- [REQUIRED WORK] Take the lines below between the one holding "brokerAddr : string;" and the one holding "match fs path", inclusive, and copy them exactly. Add nothing.

[Collected data entries]
====
(* ===== verification/Commands.v ===== *)
(** * Commands: the two binaries of the tunnel

    Models [cmd/egress-sidecar/main.go] and [cmd/egress-broker/main.go]: settings
    from environment variables and flags, the actor's identity, what each [main]
    starts and in which order, and the broker's debug endpoints.

    The process environment is a function from names to values (empty when
    unset), the file system a function from paths to contents.  [pflag] is not
    in the repository: its [Parse] is an argument that maps the defaults to the
    values in force, or exits.  [net.Listen], [grpc.NewClient] and the accept
    loops' results are arguments too. *)
From Stdlib Require Import Ascii.
From S2P Require Import Prelude GoStd ReplayBuffer Socket Wire Link BrokerSession Sidecar SidecarClient Resumer Broker.
From S2P Require Import Ateapi Activity Suspender Ingress.

#[local] Arguments String.append !_ _ /.

(** ** Settings from the environment *)

Section environment.
Context (env : string -> string).

Definition envOr (key def : string) : string :=
  if bool_decide (env key <> "") then env key else def.

Definition envInt (key : string) (def : Z) : Z :=
  if bool_decide (env key <> "") then
    match Atoi (env key) with (n, None) => n | (_, Some _) => def end
  else def.

Definition envBool (key : string) (def : bool) : bool :=
  if bool_decide (env key <> "") then
    match ParseBool (env key) with Some b => b | None => def end
  else def.

Definition envDur (key : string) (def : Z) : Z :=
  if bool_decide (env key <> "") then
    match ParseDuration (env key) with Some d => d | None => def end
  else def.
End environment.

(** ** The sidecar's flags *)

Record sidecar_flags : Type := MkSidecarFlags {
  proxyListen : string;
  brokerAddr : string;
  ingressListen : string;
  agentAddr : string;
  atespace : string;
  actorName : string;
  actorIDFile : string;
  statusURL : string;
  ateapiAddr : string;
  ateapiInsec : bool;
  suspendOff : bool;
  blockedAfter : Z;
  includeModel : bool;
  idleAfter : Z;
  pingInterval : Z;
  pongTimeout : Z;
  sessionBuf : Z;
}.

Definition sidecar_defaults (env : string -> string) : sidecar_flags := {|
  proxyListen := envOr env "PROXY_LISTEN" ":15001";
  brokerAddr := envOr env "BROKER_ADDR" "";
  ingressListen := envOr env "INGRESS_LISTEN" "";
  agentAddr := envOr env "AGENT_ADDR" "127.0.0.1:8080";
  atespace := envOr env "ATE_ATESPACE" "";
  actorName := envOr env "ATE_ACTOR_NAME" "";
  actorIDFile := envOr env "ATE_ACTOR_ID_FILE" "/run/ate/actor-id";
  statusURL := envOr env "STATUS_URL" ("http://127.0.0.1:9902" +:+ "/statusz");
  ateapiAddr := envOr env "ATEAPI_ADDR" "api.ate-system.svc:443";
  ateapiInsec := envBool env "ATEAPI_INSECURE" false;
  suspendOff := envBool env "NO_SUSPEND" false;
  blockedAfter := envDur env "BLOCKED_AFTER" Second;
  includeModel := envBool env "INCLUDE_MODEL_CALLS" false;
  idleAfter := envDur env "IDLE_AFTER" 0;
  pingInterval := envDur env "PING_INTERVAL" Second;
  pongTimeout := envDur env "PONG_TIMEOUT" (3 * Second);
  sessionBuf := envInt env "SESSION_BUFFER_BYTES" (4 * 1024 * 1024);
|}.

(** ** The actor's identity *)

Definition readActorName (fs : string -> option string) (path : string) : string :=
  match fs path with None => "" | Some b => TrimSpace b end.

(** The closure [identity]: evaluated anew at every call, on the files as they
    are then. *)
Definition identity (fl : sidecar_flags) (fs : string -> option string) : Ref :=
  MkRef (atespace fl) (if bool_decide (actorName fl = "") then readActorName fs (actorIDFile fl) else actorName fl).

(** ** Sequences of start-up actions *)

(** What a [main] has started, and its exit code once it has one. *)
Definition startup (A : Type) : Type := (list A * option Z)%type.
Definition andThen {A} (x y : startup A) : startup A :=
  match snd x with Some _ => x | None => (fst x ++ fst y, snd y) end.
Definition start {A} (a : A) : startup A := ([a], None).
Definition skip {A} : startup A := ([], None).
Definition exit_if {A} (c : bool) (code : Z) : startup A := ([], if c then Some code else None).
Definition failed {A} (e : option A) : bool := match e with Some _ => true | None => false end.

Declare Scope startup_scope.
Notation "x ;; y" := (andThen x y) : startup_scope.
Open Scope startup_scope.

(** The operating system as a [main] sees it. *)
Record os (F : Type) : Type := MkOs {
  os_env : string -> string;
  os_fs : string -> option string;
  os_parse : F -> Z + F;                   (* pflag.Parse: an exit code or the values *)
  os_grpc : string -> option string;       (* grpc.NewClient's error *)
  os_listen : string -> option string;     (* net.Listen's error *)
  os_serve : option string;                (* what the blocking Serve returns *)
}.
Arguments MkOs {F} _ _ _ _ _ _.
Arguments os_env {F} _.
Arguments os_fs {F} _.
Arguments os_parse {F} _.
Arguments os_grpc {F} _.
Arguments os_listen {F} _.
Arguments os_serve {F} _.

(** ** The sidecar's [main] *)

Inductive sidecar_act : Type :=
| GoClient (addr : string) (cfg : ClientConfig)
| GoSuspender (api : api_client) (url : string) (cfg : SuspenderConfig)
| GoIngress (listen agent : string)
| ServeProxy (listen : string).

Definition client_config (fl : sidecar_flags) : ClientConfig :=
  MkClientConfig (sessionBuf fl) (pingInterval fl) (pongTimeout fl) 0.

Definition suspender_config (fl : sidecar_flags) : SuspenderConfig :=
  MkSuspenderConfig 0 (blockedAfter fl) (includeModel fl) (idleAfter fl) 0 (bool_decide (ingressListen fl <> "")).

Definition sidecar_main (o : os sidecar_flags) : startup sidecar_act :=
  match os_parse o (sidecar_defaults (os_env o)) with
  | inl code => exit_if true code
  | inr fl =>
      exit_if (bool_decide (brokerAddr fl = "")) 1 ;;
      exit_if (bool_decide (ref_Name (identity fl (os_fs o)) = "")) 1 ;;
      start (GoClient (brokerAddr fl) (client_config fl)) ;;
      (if suspendOff fl then skip
       else match Dial (os_grpc o) (MkApiConfig (ateapiAddr fl) (ateapiInsec fl)) with
            | Err _ => exit_if true 1
            | Ok lc => start (GoSuspender lc (statusURL fl) (suspender_config fl))
            end) ;;
      (if bool_decide (ingressListen fl = "") then skip
       else exit_if (failed (os_listen o (ingressListen fl))) 1 ;;
            start (GoIngress (ingressListen fl) (agentAddr fl))) ;;
      exit_if (failed (os_listen o (proxyListen fl))) 1 ;;
      start (ServeProxy (proxyListen fl)) ;;
      exit_if true (if failed (os_serve o) then 1 else 0)
  end.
====
- [RESULT]
  brokerAddr : string;
  ingressListen : string;
  agentAddr : string;
  atespace : string;
  actorName : string;
  actorIDFile : string;
  statusURL : string;
  ateapiAddr : string;
  ateapiInsec : bool;
  suspendOff : bool;
  blockedAfter : Z;
  includeModel : bool;
  idleAfter : Z;
  pingInterval : Z;
  pongTimeout : Z;
  sessionBuf : Z;
}.

Definition sidecar_defaults (env : string -> string) : sidecar_flags := {|
  proxyListen := envOr env "PROXY_LISTEN" ":15001";
  brokerAddr := envOr env "BROKER_ADDR" "";
  ingressListen := envOr env "INGRESS_LISTEN" "";
  agentAddr := envOr env "AGENT_ADDR" "127.0.0.1:8080";
  atespace := envOr env "ATE_ATESPACE" "";
  actorName := envOr env "ATE_ACTOR_NAME" "";
  actorIDFile := envOr env "ATE_ACTOR_ID_FILE" "/run/ate/actor-id";
  statusURL := envOr env "STATUS_URL" ("http://127.0.0.1:9902" +:+ "/statusz");
  ateapiAddr := envOr env "ATEAPI_ADDR" "api.ate-system.svc:443";
  ateapiInsec := envBool env "ATEAPI_INSECURE" false;
  suspendOff := envBool env "NO_SUSPEND" false;
  blockedAfter := envDur env "BLOCKED_AFTER" Second;
  includeModel := envBool env "INCLUDE_MODEL_CALLS" false;
  idleAfter := envDur env "IDLE_AFTER" 0;
  pingInterval := envDur env "PING_INTERVAL" Second;
  pongTimeout := envDur env "PONG_TIMEOUT" (3 * Second);
  sessionBuf := envInt env "SESSION_BUFFER_BYTES" (4 * 1024 * 1024);
|}.

(** ** The actor's identity *)

Definition readActorName (fs : string -> option string) (path : string) : string :=
  match fs path with None => "" | Some b => TrimSpace b end.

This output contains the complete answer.